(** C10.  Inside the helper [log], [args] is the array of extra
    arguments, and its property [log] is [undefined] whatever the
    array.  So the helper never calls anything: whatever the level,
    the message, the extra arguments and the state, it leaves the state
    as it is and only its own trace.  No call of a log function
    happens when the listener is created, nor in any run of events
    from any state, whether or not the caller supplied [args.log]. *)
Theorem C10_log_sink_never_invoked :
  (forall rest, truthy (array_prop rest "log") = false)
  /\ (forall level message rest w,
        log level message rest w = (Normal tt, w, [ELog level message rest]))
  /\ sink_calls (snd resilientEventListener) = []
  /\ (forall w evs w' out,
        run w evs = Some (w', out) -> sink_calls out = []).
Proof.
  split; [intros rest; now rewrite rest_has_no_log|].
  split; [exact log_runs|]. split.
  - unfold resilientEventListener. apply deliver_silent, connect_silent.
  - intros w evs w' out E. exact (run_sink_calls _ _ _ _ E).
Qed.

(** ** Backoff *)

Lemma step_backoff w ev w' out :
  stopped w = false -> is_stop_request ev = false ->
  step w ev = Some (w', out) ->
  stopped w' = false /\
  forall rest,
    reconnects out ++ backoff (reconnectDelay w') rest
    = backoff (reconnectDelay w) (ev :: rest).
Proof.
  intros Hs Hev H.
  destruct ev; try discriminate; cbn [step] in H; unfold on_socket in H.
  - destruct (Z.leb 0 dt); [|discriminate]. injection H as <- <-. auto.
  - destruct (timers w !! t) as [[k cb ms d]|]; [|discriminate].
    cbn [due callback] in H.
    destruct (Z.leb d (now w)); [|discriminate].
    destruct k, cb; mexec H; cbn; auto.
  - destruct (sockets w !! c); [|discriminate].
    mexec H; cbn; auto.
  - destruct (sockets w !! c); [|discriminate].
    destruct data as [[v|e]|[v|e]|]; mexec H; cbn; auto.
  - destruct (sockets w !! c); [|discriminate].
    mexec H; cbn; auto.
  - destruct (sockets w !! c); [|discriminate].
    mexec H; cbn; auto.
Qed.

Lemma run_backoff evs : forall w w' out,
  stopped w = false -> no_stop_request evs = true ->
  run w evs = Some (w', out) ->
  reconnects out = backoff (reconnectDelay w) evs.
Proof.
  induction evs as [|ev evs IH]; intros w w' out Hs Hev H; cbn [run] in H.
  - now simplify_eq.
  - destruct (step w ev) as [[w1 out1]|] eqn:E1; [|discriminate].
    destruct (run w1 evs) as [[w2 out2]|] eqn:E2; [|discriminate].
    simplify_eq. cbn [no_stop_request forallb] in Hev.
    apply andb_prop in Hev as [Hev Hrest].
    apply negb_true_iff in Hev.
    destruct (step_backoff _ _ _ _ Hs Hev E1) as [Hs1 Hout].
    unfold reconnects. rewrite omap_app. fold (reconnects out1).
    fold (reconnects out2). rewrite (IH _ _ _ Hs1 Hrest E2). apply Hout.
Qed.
☆ ☆ ☆ ☆
Only lines holding the word "discriminate" are wanted, so copy each of them from the records above.

*Exercise output*
  destruct ev; try discriminate; cbn [step] in H; unfold on_socket in H.
  - destruct (Z.leb 0 dt); [|discriminate]. injection H as <- <-. auto.
  - destruct (timers w !! t) as [[k cb ms d]|]; [|discriminate].
    destruct (Z.leb d (now w)); [|discriminate].
  - destruct (sockets w !! c); [|discriminate].
  - destruct (sockets w !! c); [|discriminate].
  - destruct (sockets w !! c); [|discriminate].
  - destruct (sockets w !! c); [|discriminate].
  - destruct (step w ev) as [[w1 out1]|] eqn:E1; [|discriminate].
    destruct (run w1 evs) as [[w2 out2]|] eqn:E2; [|discriminate].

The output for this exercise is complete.